Thanks for the TA. Not sure how relevant it is in a market dominated by this level of emotion (most indicators will say Bitcoin is overbought in many cases), but at the very least the support and resistance levels are watched by enough that it works through self-fulfilling prophecy.

Nice FUD...

No, it’s called an alternative perspective. To make your own informed viewpoint you need to listen and analyse all sides to form it. Otherwise you speak from a one sided place of ignorance.

So dismissing a thoughtful post like this as mere FUD just shows you’re DUM.

I have listened many videos from cryptovestor on youtube, i dont dismiss them, i form my opinion after listen to his arguments, and my conclusion is this is simply FUD... You may call my a DUM for having that opinion, thats ok, i have been called worst...
I simply dont see any point on comparing crypto with the .com bubble or even with any stock market, its just not the same, i think thats the big hole in his all argument, and the fact that BTC is deflationary and the offer wont grow, but the demand will always grow exponentially, it is impossible to be a bubble... It really doesnt matter is BTC is a bad crypto in terms of speed or fees, its BTC, its the first crypto and people is using as a store of value (and a mean to earn money), and that wont be changing any time in the future...
His FUD may be due to 2 different things: legit fear because price went up too much and too fast, or simply trying to stop other people from buying BTC, you see, the more people buy BTC the less BTC there is and it will be harder to buy any in the future... There are A LOT of investor that been trying to spread fear all the year (even when BTC was at 1700$, dont buy! its s bubble!), trying to stop people from buying BTC, it is not rare at all...

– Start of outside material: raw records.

(** ** No parser panics *)

Lemma safe_parse_frame v pn l lvl tb :
  0 <= l <= 8 -> safe (parse_frame v pn l lvl tb).
Proof.
  intros Hl. unfold parse_frame, parse_stream.
  assert (safe (StreamFrame.ParseStreamFrame v)) by eapply safe_yields, StreamFrame.stream_frame_parse_yields.
  assert (safe (AckFrame.ParseAckFrame v)) by eapply safe_yields, AckFrame.ack_frame_parse_yields.
  assert (safe (ClosePathFrame.ParseClosePathFrame v)) by eapply safe_yields, ClosePathFrame.close_path_frame_parse_yields.
  assert (forall k, safe (AddAddressFrame.read_bytes k)) as Hrb
    by (intros k; induction k; cbn [AddAddressFrame.read_bytes]; auto with go).
  assert (forall k, safe (PathsFrame.parse_paths (GetByteOrder v) k)) as Hpp.
  { intros k; induction k; cbn [PathsFrame.parse_paths]; [auto with go|].
    do 2 (apply safe_bind; [auto with go|]; intros). apply safe_bind; [done|]. intros [? ?]. auto with go. }
  assert (safe (PathsFrame.ParsePathsFrame v)) as Hpf.
  { unfold PathsFrame.ParsePathsFrame. do 3 (apply safe_bind; [auto with go|]; intros).
    apply safe_if; [auto with go|]. apply safe_bind; [done|]. intros [? ?]. auto with go. }
  repeat (apply safe_if; [|]).
  all: unfold RstStreamFrame.ParseRstStreamFrame, ConnectionCloseFrame.ParseConnectionCloseFrame,
    GoawayFrame.ParseGoawayFrame, WindowUpdateFrame.ParseWindowUpdateFrame,
    BlockedFrame.ParseBlockedFrame, StopWaitingFrame.ParseStopWaitingFrame, PingFrame.ParsePingFrame,
    AddAddressFrame.ParseAddAddressFrame; auto 12 with go.
Qed.

Lemma unpack_loop_total v pn l lvl : 0 <= l <= 8 -> forall fuel fs s,
  (length s <= fuel)%nat -> bytes_ok s -> unpack_loop v pn l lvl fuel fs s <> Panic.
Proof.
  intros Hl. induction fuel as [|fuel IH]; intros fs [|tb s] Hf Hs; try done; [simpl in Hf; lia|].
  cbn [unpack_loop]. destruct (Z.eqb_spec tb 0).
  - apply IH; [simpl in Hf; lia|]. by apply Forall_cons in Hs as [_ ?].
  - destruct (safe_parse_frame v pn l lvl tb Hl (tb :: s) Hs) as [Hp Ho].
    destruct (parse_frame v pn l lvl tb (tb :: s)) as [[f s'']| |] eqn:E; [|done|done].
    apply IH; [|by eapply Ho]. apply progress_parse_frame in E. simpl in *. lia.
Qed.

(** ** The payload survives *)

(** A STREAM frame without a data length takes the rest of the packet. *)
Definition ends_packet (f : Frame) : bool :=
  match f with FStream f => negb (StreamFrame.DataLenPresent f) | _ => false end.

Section Roundtrip.
Context (version packetNumber packetNumberLen encryptionLevel now : Z).

(** What has to hold of a frame that is sent in a packet with this number at this
    level. *)
Definition frame_ok (f : Frame) : Prop :=
  match f with
  | FStream f => StreamFrame.sendable f [] /\
      (StreamFrame.StreamID f = 1 \/ EncryptionUnencrypted < encryptionLevel)
  | FAck f => acked_wf (AckFrame.acked f) /\ second_range_fits (AckFrame.acked f) /\
      0 <= AckFrame.PathID f < 256 /\ AckFrame.PacketReceivedTime f <= now
  | FRstStream f => RstStreamFrame.valid f
  | FConnectionClose f => ConnectionCloseFrame.valid f
  | FGoaway f => GoawayFrame.valid f
  | FWindowUpdate f => WindowUpdateFrame.valid f
  | FBlocked f => BlockedFrame.valid f
  | FStopWaiting f => StopWaitingFrame.valid f /\
      StopWaitingFrame.PacketNumber f = packetNumber /\
      StopWaitingFrame.PacketNumberLen f = packetNumberLen
  | FPing => True
  | FAddAddress f => AddAddressFrame.valid f
  | FClosePath f => acked_wf (ClosePathFrame.acked f) /\ second_range_fits (ClosePathFrame.acked f) /\
      0 <= ClosePathFrame.PathID f < 256
  | FPaths f => PathsFrame.valid f
  end.

(** The frame as the peer sees it. *)
Definition seen (f : Frame) : Frame :=
  match f with
  | FStream f => FStream (StreamFrame.received f)
  | FAck f => FAck (AckFrame.received f now)
  | FStopWaiting f => FStopWaiting (StopWaitingFrame.Mk (StopWaitingFrame.LeastUnacked f) 0 0)
  | FAddAddress f =>
      FAddAddress (AddAddressFrame.Mk (AddAddressFrame.IPVersion f)
        (AddAddressFrame.MkAddr (default [] (AddAddressFrame.address_seen f))
           (AddAddressFrame.Port (AddAddressFrame.Addr f)) ""))
  | FClosePath f => FClosePath (ClosePathFrame.Mk (ClosePathFrame.PathID f) (truncate (ClosePathFrame.acked f)))
  | FPaths f => FPaths (PathsFrame.received f)
  | f => f
  end.

Abbreviation parse := (parse_frame version packetNumber packetNumberLen encryptionLevel).

Lemma parse_wrapped {A} code (m : reader A) (k : A -> Frame) s a r :
  m s = Ok (a, r) -> (f ← wrap_err code m; mret (k f)) s = Ok (k a, r).
Proof. intros E. erewrite reader_bind_ok; [done|]. unfold wrap_err. by rewrite E. Qed.
(* ===== verification/FlowControl.v ===== *)
(** * Flow control

    Models [internal/flowcontrol/flow_controller.go] and
    [internal/flowcontrol/flow_control_manager.go]: one controller per stream and one
    for the connection (stream 0), with the bytes sent and received on each and the
    windows both sides may use.  Byte counts are [uint64]. *)

From stdpp Require Import base numbers list option strings gmap pretty.
From S2P Require Import Prelude.

Local Open Scope Z_scope.

(** What the controllers ask the connection parameters manager for. *)
Record Params : Type := MkParams {
  GetReceiveConnectionFlowControlWindow : Z;
  GetMaxReceiveConnectionFlowControlWindow : Z;
  GetReceiveStreamFlowControlWindow : Z;
  GetMaxReceiveStreamFlowControlWindow : Z;
  GetSendConnectionFlowControlWindow : Z;
  GetSendStreamFlowControlWindow : Z;
}.

Module flowController.

Record t : Type := Mk {
  streamID : Z;
  contributesToConnection : bool;
  bytesSent : Z;
  sendWindow : Z;
  bytesRetrans : Z;
  lastWindowUpdateTime : option Z;      (* None is the zero time *)
  bytesRead : Z;
  highestReceived : Z;
  receiveWindow : Z;
  receiveWindowIncrement : Z;
  maxReceiveWindowIncrement : Z;
}.

Definition newFlowController (id : Z) (contributes : bool) (params : Params) : t :=
  if id =? 0
  then Mk id contributes 0 0 0 None 0 0
         (GetReceiveConnectionFlowControlWindow params)
         (GetReceiveConnectionFlowControlWindow params)
         (GetMaxReceiveConnectionFlowControlWindow params)
  else Mk id contributes 0 0 0 None 0 0
         (GetReceiveStreamFlowControlWindow params)
         (GetReceiveStreamFlowControlWindow params)
         (GetMaxReceiveStreamFlowControlWindow params).

(** ** Sending *)

Definition getSendWindow (params : Params) (c : t) : Z :=
  if sendWindow c =? 0
  then if streamID c =? 0 then GetSendConnectionFlowControlWindow params
       else GetSendStreamFlowControlWindow params
  else sendWindow c.

Definition AddBytesSent (c : t) (n : Z) : t :=
  Mk (streamID c) (contributesToConnection c) (u64 (bytesSent c + n)) (sendWindow c) (bytesRetrans c)
     (lastWindowUpdateTime c) (bytesRead c) (highestReceived c) (receiveWindow c)
     (receiveWindowIncrement c) (maxReceiveWindowIncrement c).

Definition AddBytesRetrans (c : t) (n : Z) : t :=
  Mk (streamID c) (contributesToConnection c) (bytesSent c) (sendWindow c) (u64 (bytesRetrans c + n))
     (lastWindowUpdateTime c) (bytesRead c) (highestReceived c) (receiveWindow c)
     (receiveWindowIncrement c) (maxReceiveWindowIncrement c).

Definition UpdateSendWindow (c : t) (newOffset : Z) : bool * t :=
  if sendWindow c <? newOffset
  then (true, Mk (streamID c) (contributesToConnection c) (bytesSent c) newOffset (bytesRetrans c)
                 (lastWindowUpdateTime c) (bytesRead c) (highestReceived c) (receiveWindow c)
                 (receiveWindowIncrement c) (maxReceiveWindowIncrement c))
  else (false, c).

Since we don't agree on Bitcoin, might as well pick a topic we agree on: Musical taste. Here's a video of a fun rhythm to play from one of Steve's guitarists:

Cool song!, i may cover that soon :D

Great stuff as usual. I agree that it's refreshing and important to get an alternative view on Bitcoin in a world where everyone seems to be evangelising.

However, I do also realise that you also have an appreciation that Bitcoin will probably still go up at least in the short term (I don't want to put words in your mouth but hope you know what I mean).

My question is, with the current low transaction numbers and high fees associated with BTC, do you have any other particular indicators in mind that would make you move your position substantially out of Bitcoin altogether and make you think, this is done?

No - if I did, life would be much easier. That's why I continue to monitor sentiment through news, online, and anecdotally in my own life. We're already starting to see a shift as more people view Bitcoin as a bubble which is concerning. I've made enough at this point that I will come out of this with a substantial profit regardless, so will continue to take risks as those risks continue to pay off. There are some potential metrics to watch (Market Cap / Transaction Volume ratio for example) that you can use for ideas of when to sell, but I have a feeling this particular bubble will defy all logic as it continues to rise from 'investors' chasing performance.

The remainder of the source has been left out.